In case the above link breaks/does not work here it is pasted into my post.

NOTE dont just follow this step by step. read it and adapt for your system/scanner

First of all, you need a working USB subsystem. Here are the steps:

	# tar xvzf linux-2.4.3.tar.gz

	# ln -s linux-2.4.3 linux

	# make mrproper

	# make menuconfig

Choose the following options under USB Support:

	- select Support for USB (module)

	- select Preliminary USB device filesystem

	- select (use lspci -v. More info at Documentation/usb/usb.txt)

	  + UHCI (Intel PIIX4, VIA, ...) support (module) _or_

  	  + UHCI Alternate Driver (JE) support (module) _or_

	  + OHCI (Compaq, iMacs, OPTi, SiS, ALi, ...) support

	- select USB Scanner support (module)

After making the necessary changes to the kernel options, exit the 

configuration menu.

	# vi /usr/src/linux/drivers/usb/scanner.h

Make the following changes:

	--- linux-BAK/drivers/usb/scanner.h      Mon Dec 11 08:49:43 2000

	+++ linux/drivers/usb/scanner.h Wed Apr 11 23:02:56 2001

	@@ -41,10 +41,10 @@

	 MODULE_DESCRIPTION("USB Scanner Driver");

	 MODULE_PARM(vendor, "i");

	-MODULE_PARM_DESC(vendor, "User specified USB idVendor");

	+MODULE_PARM_DESC(vendor, "0x04b8");

	 MODULE_PARM(product, "i");

	-MODULE_PARM_DESC(product, "User specified USB idProduct");

	+MODULE_PARM_DESC(product, "0x0103");

	 /* Enable to activate the ioctl interface.  This is mainly meant for */

If you are not sure what to put for the vendor and product, you can get 

some hints if you scroll down scanner.h, e.g.

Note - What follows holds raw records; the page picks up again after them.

(** * Dunn post-hoc analysis and compact letter display

    Shallow embedding of [AuxFunctions] from
    [notebooks/src/auxiliar_functions.py]: [holm_adjust], [dunn_posthoc],
    [cld_letters] and the loop of [compute_letters_per_enzyme], from the
    dict [groups] of each enzyme to the list [rows]; the data frames
    around that loop are left out.

    Conventions of the embedding.
    - A Python [float] is a value of [float]: a finite value is carried by
      the rational it denotes, next to the three IEEE special values.
      Arithmetic on finite values is exact (no rounding, no overflow, one
      zero).  Observations and group means are finite; p-values and
      [alpha] are any floats.
    - Lengths, indices and Python integers are unbounded ([nat], [Z]);
      arithmetic on a numpy [int64] array wraps around ([int64]).
    - A Python [dict] is an association list in insertion order whose keys
      are pairwise distinct; a dict that is only read through [get] or
      written by key is a [gmap].
    - A Python exception is the [Raise] outcome of [result]; statements run
      in the order of the source, so the first exception wins.
    - A one-character Python string is its code point; a string is the list
      of its code points. *)

From Stdlib Require Import QArith Qcanon Qminmax Qabs Lqa Permutation.
From Stdlib Require Import SetoidList SetoidPermutation.
From stdpp Require Import gmap list strings sorting.

Local Open Scope Q_scope.

(** ** Floating point values *)

Inductive float : Type :=
| NaN
| NInf
| Fin (q : Q)
| PInf.

Definition Qltb (a b : Q) : bool := negb (Qle_bool b a).

(** IEEE [a < b]: false as soon as one side is NaN. *)
Definition flt (a b : float) : bool :=
  match a, b with
  | NaN, _ | _, NaN => false
  | NInf, NInf => false
  | NInf, _ => true
  | Fin _, NInf => false
  | Fin x, Fin y => Qltb x y
  | Fin _, PInf => true
  | PInf, _ => false
  end.

(** IEEE [a >= b]. *)
Definition fge (a b : float) : bool :=
  match a, b with
  | NaN, _ | _, NaN => false
  | _, NInf => true
  | NInf, _ => false
  | PInf, _ => true
  | Fin _, PInf => false
  | Fin x, Fin y => Qle_bool y x
  end.

(** The order numpy sorts by: IEEE [<] with NaN after everything else. *)
Definition np_lt (a b : float) : bool :=
  match a, b with
  | NaN, _ => false
  | _, NaN => true
  | _, _ => flt a b
  end.

(** [k * p] for a Python number [k] and a float [p]. *)
Definition fmul (k : Q) (p : float) : float :=
  match p with
  | NaN => NaN
  | Fin q => Fin (k * q)
  | PInf => if Qltb 0 k then PInf else if Qltb k 0 then NInf else NaN
  | NInf => if Qltb 0 k then NInf else if Qltb k 0 then PInf else NaN
  end.

(** [np.maximum]: the larger one, NaN if either is. *)
Definition np_maximum (a b : float) : float :=
  match a, b with
  | NaN, _ | _, NaN => NaN
  | _, _ => if flt a b then b else a
  end.

(** [np.minimum]. *)
Definition np_minimum (a b : float) : float :=
  match a, b with
  | NaN, _ | _, NaN => NaN
  | _, _ => if flt b a then b else a
  end.

(** [np.clip(x, 0, 1)], which is [minimum(maximum(x, 0), 1)]. *)
Definition np_clip01 (x : float) : float :=
  np_minimum (np_maximum x (Fin 0)) (Fin 1).

(** [abs]. *)
Definition fabs (x : float) : float :=
  match x with
  | NaN => NaN
  | NInf | PInf => PInf
  | Fin q => Fin (Qabs q)
  end.

(** [a / b] of two finite numpy floats: no exception, a zero divisor gives
    an infinity or, for [0 / 0], NaN. *)
Definition fdiv (a b : Q) : float :=
  if Qeq_bool b 0 then
    if Qeq_bool a 0 then NaN else if Qltb 0 a then PInf else NInf
  else Fin (a / b).

(** [a - b]. *)
Definition fsub (a b : float) : float :=
  match a, b with
  | NaN, _ | _, NaN => NaN
  | PInf, PInf | NInf, NInf => NaN
  | PInf, _ | _, NInf => PInf
  | NInf, _ | _, PInf => NInf
  | Fin x, Fin y => Fin (x - y)
  end.

(** [a / s] for a finite [a] and any float [s]. *)
Definition fdiv_by (a : Q) (s : float) : float :=
  match s with
  | NaN => NaN
  | Fin b => fdiv a b
  | PInf | NInf => Fin 0
  end.

#[global] Instance float_inhabited : Inhabited float := populate NaN.

(** ** Exceptions *)

Inductive exn : Type :=
| ValueError_float      (* float(z): could not convert to float *)
| ValueError_concat     (* np.concatenate: need at least one array *)
| ValueError_p_adjust.  (* "p_adjust must be 'holm' or 'bonferroni'" *)

Inductive result (A : Type) : Type :=
| Ok (a : A)
| Raise (e : exn).
Arguments Ok {A} a.
Arguments Raise {A} e.

#[global] Instance result_ret : MRet result := @Ok.
#[global] Instance result_bind : MBind result := λ A B f m,
  match m with
  | Ok a => f a
  | Raise e => Raise e
  end.

Definition of_option {A} (e : exn) (o : option A) : result A :=
  match o with
  | Some a => Ok a
  | None => Raise e
  end.

(** ** Group identifiers

    A group identifier is any hashable Python value.  The code only ever
    compares identifiers for equality and passes them to [float(z)], which
    either gives a float or raises. *)

Class PyFloat (K : Type) := py_float : K → option float.

(** ** Strings of letters *)

Abbreviation letter := nat (only parsing).
Abbreviation pystr := (list nat) (only parsing).

Definition ord_a : nat := 97.
Definition chr (n : nat) : letter := n.

(** ** Python dicts with insertion order *)

Definition dict_keys {K V} (d : list (K * V)) : list K := d.*1.

Fixpoint dict_get {K V} `{EqDecision K} (d : list (K * V)) (k : K) : option V :=
  match d with
  | [] => None
  | (k', v) :: d' => if decide (k' = k) then Some v else dict_get d' k
  end.

(** ** [sorted(groups, key=..., reverse=True)]

    A stable sort into descending key order: equal keys keep the order
    they had. *)

Fixpoint insert_desc {A} (key : A → Q) (x : A) (l : list A) : list A :=
  match l with
  | [] => [x]
  | y :: l' => if Qltb (key x) (key y) then y :: insert_desc key x l'
               else x :: y :: l'
  end.

Definition sorted_desc {A} (key : A → Q) (l : list A) : list A :=
  foldr (insert_desc key) [] l.

Section cld.
Context {GroupId : Type} `{Countable GroupId} `{PyFloat GroupId}.

(** [tuple(sorted((g, h), key=lambda z: float(z)))] *)
Definition pair_key (g h : GroupId) : result (GroupId * GroupId) :=
  fg ← of_option ValueError_float (py_float g);
  fh ← of_option ValueError_float (py_float h);
  mret (if flt fh fg then (h, g) else (g, h)).

(** [pvals.get(key, 1.0)] *)
Definition pvals_get (pvals : gmap (GroupId * GroupId) float)
    (key : GroupId * GroupId) : float :=
  default (Fin 1) (pvals !! key).

(** The closure [nonsig] of [cld_letters]. *)
Definition nonsig (pvals : gmap (GroupId * GroupId) float) (alpha : float)
    (g h : GroupId) : result bool :=
  key ← pair_key g h;
  mret (fge (pvals_get pvals key) alpha).

(** [all(nonsig(g, h) for h in members)]: stops at the first [False]. *)
Fixpoint all_nonsig (pvals : gmap (GroupId * GroupId) float) (alpha : float)
    (g : GroupId) (members : list GroupId) : result bool :=
  match members with
  | [] => mret true
  | h :: members' =>
      b ← nonsig pvals alpha g h;
      if b : bool then all_nonsig pvals alpha g members' else mret false
  end.

(** [letters[h]] *)
Definition letters_of (letters : gmap GroupId pystr) (h : GroupId) : pystr :=
  default [] (letters !! h).

(** [L in letters[h]] *)
Definition has_letter (letters : gmap GroupId pystr) (L : letter)
    (h : GroupId) : bool :=
  bool_decide (L ∈ letters_of letters h).

(** [letters[g] += L] *)
Definition add_letter (letters : gmap GroupId pystr) (g : GroupId)
    (L : letter) : gmap GroupId pystr :=
  <[g := letters_of letters g ++ [L]]> letters.

(** The loop [for li, L in enumerate(letter_list)] of one group [g],
    threading [letters] and [placed]. *)
Fixpoint join_letters (pvals : gmap (GroupId * GroupId) float) (alpha : float)
    (groups : list GroupId) (g : GroupId) (letter_list : list letter)
    (letters : gmap GroupId pystr) (placed : bool)
    : result (gmap GroupId pystr * bool) :=
  match letter_list with
  | [] => mret (letters, placed)
  | L :: rest =>
      let members := filter (λ h, has_letter letters L h = true) groups in
      ok ← all_nonsig pvals alpha g members;
      if ok : bool
      then join_letters pvals alpha groups g rest (add_letter letters g L) true
      else join_letters pvals alpha groups g rest letters placed
  end.

(** The clean-up loop [for L in list(letters[g])]: it computes [members],
    evaluates the condition and goes on to the next letter either way. *)
Fixpoint cleanup_pass (pvals : gmap (GroupId * GroupId) float) (alpha : float)
    (groups : list GroupId) (g : GroupId) (letters : gmap GroupId pystr)
    (ls : pystr) : result unit :=
  match ls with
  | [] => mret tt
  | L :: rest =>
      let members :=
        filter (λ h, h ≠ g ∧ has_letter letters L h = true) groups in
      _ ← match members with
          | [] => mret false
          | _ => all_nonsig pvals alpha g members
          end;
      cleanup_pass pvals alpha groups g letters rest
  end.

       /* Seiko/Epson Corp. */

	{ 0x04b8, 0x0101 },     /* Perfection 636U and 636Photo */

	{ 0x04b8, 0x0103 },     /* Perfection 610 */

	{ 0x04b8, 0x0104 },     /* Perfection 1200U and 1200Photo */

After making the changes, proceed to create the kernel image and install it.

	# make-kpkg clean

	# fakeroot make-kpkg --revision=usb.1.0 \ kernel_image

	# dpkg -i /usr/src/kernel-image-2.4.3_usb.1.0_i386.deb

Do not forget to run lilo after installing the kernel. For more 

information, see 

	http://www.yolinux.com/cgi-bin/man2html?cgi_command=lilo 

	http://www.yolinux.com/cgi-bin/man2html?cgi_command=lilo.conf

If you follow the instruction closely, you should see this:

	pandemonium:/usr/src# ls -l /lib/modules/<kernel version>/usb/

	total 112

	-rw-r--r--    1 root     root         7856 Apr 11 23:03 scanner.o

	-rw-r--r--    1 root     root        24984 Apr 11 23:03 usb-uhci.o

	-rw-r--r--    1 root     root        73068 Apr 11 23:03 usbcore.o

Add the corresponding entries in /etc/modules

	alias char-major-180 usb-uhci

	pre-install usb-uhci 

	modprobe scanner vendor=0x04b8 product=0x0103

After setting up the USB subsystem, do a soft reboot to use the new 

kernel. During booting, you should be able to see these.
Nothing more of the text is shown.